TASK TO COMPLETE: Copy out each line of the entries where the word "Hedge" is present.

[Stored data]
◆ ◆ ◆ ◆

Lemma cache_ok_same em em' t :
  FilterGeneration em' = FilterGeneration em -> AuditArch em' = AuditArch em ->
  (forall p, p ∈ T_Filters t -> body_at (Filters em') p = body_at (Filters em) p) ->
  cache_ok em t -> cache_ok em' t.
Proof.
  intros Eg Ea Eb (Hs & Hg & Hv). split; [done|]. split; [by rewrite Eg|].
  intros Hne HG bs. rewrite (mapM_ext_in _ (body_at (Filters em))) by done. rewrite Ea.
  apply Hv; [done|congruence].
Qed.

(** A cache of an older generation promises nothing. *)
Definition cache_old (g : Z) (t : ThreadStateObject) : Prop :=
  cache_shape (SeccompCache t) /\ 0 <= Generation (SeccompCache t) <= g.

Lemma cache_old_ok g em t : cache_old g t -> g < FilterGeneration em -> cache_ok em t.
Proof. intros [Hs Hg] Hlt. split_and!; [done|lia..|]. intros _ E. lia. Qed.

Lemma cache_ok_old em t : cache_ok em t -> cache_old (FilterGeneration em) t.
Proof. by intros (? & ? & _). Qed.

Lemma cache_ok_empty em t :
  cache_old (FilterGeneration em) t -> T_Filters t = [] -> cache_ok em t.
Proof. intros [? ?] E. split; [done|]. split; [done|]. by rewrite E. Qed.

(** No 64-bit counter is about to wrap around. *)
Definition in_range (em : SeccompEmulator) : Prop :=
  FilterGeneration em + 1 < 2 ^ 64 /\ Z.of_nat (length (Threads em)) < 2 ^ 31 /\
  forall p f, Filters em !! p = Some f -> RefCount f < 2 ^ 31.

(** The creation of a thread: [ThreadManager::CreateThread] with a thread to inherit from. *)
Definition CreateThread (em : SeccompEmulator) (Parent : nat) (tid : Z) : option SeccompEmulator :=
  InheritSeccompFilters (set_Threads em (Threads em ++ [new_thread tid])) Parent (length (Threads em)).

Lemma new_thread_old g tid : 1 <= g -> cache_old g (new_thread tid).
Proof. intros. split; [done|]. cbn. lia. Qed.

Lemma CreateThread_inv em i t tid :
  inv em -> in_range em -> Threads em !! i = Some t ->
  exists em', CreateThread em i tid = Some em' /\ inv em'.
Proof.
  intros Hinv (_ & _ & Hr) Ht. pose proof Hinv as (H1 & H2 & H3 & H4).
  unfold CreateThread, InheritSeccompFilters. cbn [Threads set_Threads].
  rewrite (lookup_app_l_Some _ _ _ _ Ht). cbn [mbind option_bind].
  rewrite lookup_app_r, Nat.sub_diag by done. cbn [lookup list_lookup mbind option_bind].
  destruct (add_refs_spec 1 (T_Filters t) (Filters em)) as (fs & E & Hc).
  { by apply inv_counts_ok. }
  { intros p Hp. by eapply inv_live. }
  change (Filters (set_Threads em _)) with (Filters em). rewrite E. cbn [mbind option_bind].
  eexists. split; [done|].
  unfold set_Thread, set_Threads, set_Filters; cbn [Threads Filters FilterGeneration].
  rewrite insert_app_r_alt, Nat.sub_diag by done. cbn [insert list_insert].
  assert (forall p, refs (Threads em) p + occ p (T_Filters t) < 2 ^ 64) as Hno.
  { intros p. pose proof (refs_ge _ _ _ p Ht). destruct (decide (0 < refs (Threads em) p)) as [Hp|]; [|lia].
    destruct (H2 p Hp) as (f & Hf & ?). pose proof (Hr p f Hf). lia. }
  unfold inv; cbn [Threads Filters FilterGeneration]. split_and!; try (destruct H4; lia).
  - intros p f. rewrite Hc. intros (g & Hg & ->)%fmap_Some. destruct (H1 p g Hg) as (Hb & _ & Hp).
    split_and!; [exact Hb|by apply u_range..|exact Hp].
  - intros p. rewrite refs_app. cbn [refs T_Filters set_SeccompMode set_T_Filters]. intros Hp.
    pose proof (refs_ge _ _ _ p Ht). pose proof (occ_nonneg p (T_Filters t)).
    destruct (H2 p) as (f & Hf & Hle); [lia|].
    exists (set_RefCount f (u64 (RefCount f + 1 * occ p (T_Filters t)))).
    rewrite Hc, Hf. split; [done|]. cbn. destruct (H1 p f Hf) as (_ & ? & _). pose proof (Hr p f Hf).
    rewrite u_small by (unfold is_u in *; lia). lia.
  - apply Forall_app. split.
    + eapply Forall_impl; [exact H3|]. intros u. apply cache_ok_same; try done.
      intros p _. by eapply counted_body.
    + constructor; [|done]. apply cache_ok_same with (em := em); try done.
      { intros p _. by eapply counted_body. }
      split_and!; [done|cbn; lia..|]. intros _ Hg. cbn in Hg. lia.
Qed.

◆ ◆ ◆ ◆

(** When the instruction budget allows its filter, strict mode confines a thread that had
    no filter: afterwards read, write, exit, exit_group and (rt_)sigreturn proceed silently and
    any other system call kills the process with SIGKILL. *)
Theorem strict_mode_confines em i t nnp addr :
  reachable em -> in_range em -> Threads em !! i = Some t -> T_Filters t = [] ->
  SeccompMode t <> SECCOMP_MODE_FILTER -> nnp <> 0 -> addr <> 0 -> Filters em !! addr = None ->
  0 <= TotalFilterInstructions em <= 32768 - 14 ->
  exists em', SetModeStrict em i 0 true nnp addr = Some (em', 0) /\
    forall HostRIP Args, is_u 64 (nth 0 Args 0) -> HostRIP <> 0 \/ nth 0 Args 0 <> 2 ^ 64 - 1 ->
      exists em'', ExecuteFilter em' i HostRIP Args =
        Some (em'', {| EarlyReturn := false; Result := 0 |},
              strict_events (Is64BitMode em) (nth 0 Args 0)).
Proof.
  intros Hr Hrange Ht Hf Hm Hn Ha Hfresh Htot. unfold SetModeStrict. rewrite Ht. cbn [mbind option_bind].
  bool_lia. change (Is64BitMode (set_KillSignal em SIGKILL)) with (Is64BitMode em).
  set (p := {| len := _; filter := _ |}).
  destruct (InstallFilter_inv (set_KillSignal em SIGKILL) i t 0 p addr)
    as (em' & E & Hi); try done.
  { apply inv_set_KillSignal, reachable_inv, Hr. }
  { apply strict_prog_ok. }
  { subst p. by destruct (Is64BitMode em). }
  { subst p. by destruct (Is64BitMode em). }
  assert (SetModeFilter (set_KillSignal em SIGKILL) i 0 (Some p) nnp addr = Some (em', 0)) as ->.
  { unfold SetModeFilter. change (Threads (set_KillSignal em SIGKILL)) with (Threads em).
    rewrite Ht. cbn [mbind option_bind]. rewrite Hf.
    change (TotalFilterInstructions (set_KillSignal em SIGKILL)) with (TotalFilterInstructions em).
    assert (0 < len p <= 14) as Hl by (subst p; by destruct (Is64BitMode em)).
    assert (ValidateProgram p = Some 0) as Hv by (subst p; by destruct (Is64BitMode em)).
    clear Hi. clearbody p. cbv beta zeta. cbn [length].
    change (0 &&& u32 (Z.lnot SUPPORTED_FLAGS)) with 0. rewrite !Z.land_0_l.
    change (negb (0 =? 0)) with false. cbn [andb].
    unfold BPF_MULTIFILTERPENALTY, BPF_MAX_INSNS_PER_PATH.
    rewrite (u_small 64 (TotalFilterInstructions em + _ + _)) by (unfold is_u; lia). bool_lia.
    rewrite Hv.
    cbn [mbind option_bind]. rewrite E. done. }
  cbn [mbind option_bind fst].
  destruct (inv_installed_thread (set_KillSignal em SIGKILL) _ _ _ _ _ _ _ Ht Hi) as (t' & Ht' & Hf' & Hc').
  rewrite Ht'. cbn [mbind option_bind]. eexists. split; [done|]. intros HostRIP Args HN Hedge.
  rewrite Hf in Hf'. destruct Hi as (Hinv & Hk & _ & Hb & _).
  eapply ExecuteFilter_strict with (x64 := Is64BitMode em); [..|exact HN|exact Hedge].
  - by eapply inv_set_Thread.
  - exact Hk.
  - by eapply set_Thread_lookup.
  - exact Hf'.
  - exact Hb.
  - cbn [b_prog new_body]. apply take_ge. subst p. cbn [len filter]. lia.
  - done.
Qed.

◆ ◆ ◆ ◆

SOLUTION TO THIS EXERCISE:
  rewrite Ht'. cbn [mbind option_bind]. eexists. split; [done|]. intros HostRIP Args HN Hedge.
  eapply ExecuteFilter_strict with (x64 := Is64BitMode em); [..|exact HN|exact Hedge].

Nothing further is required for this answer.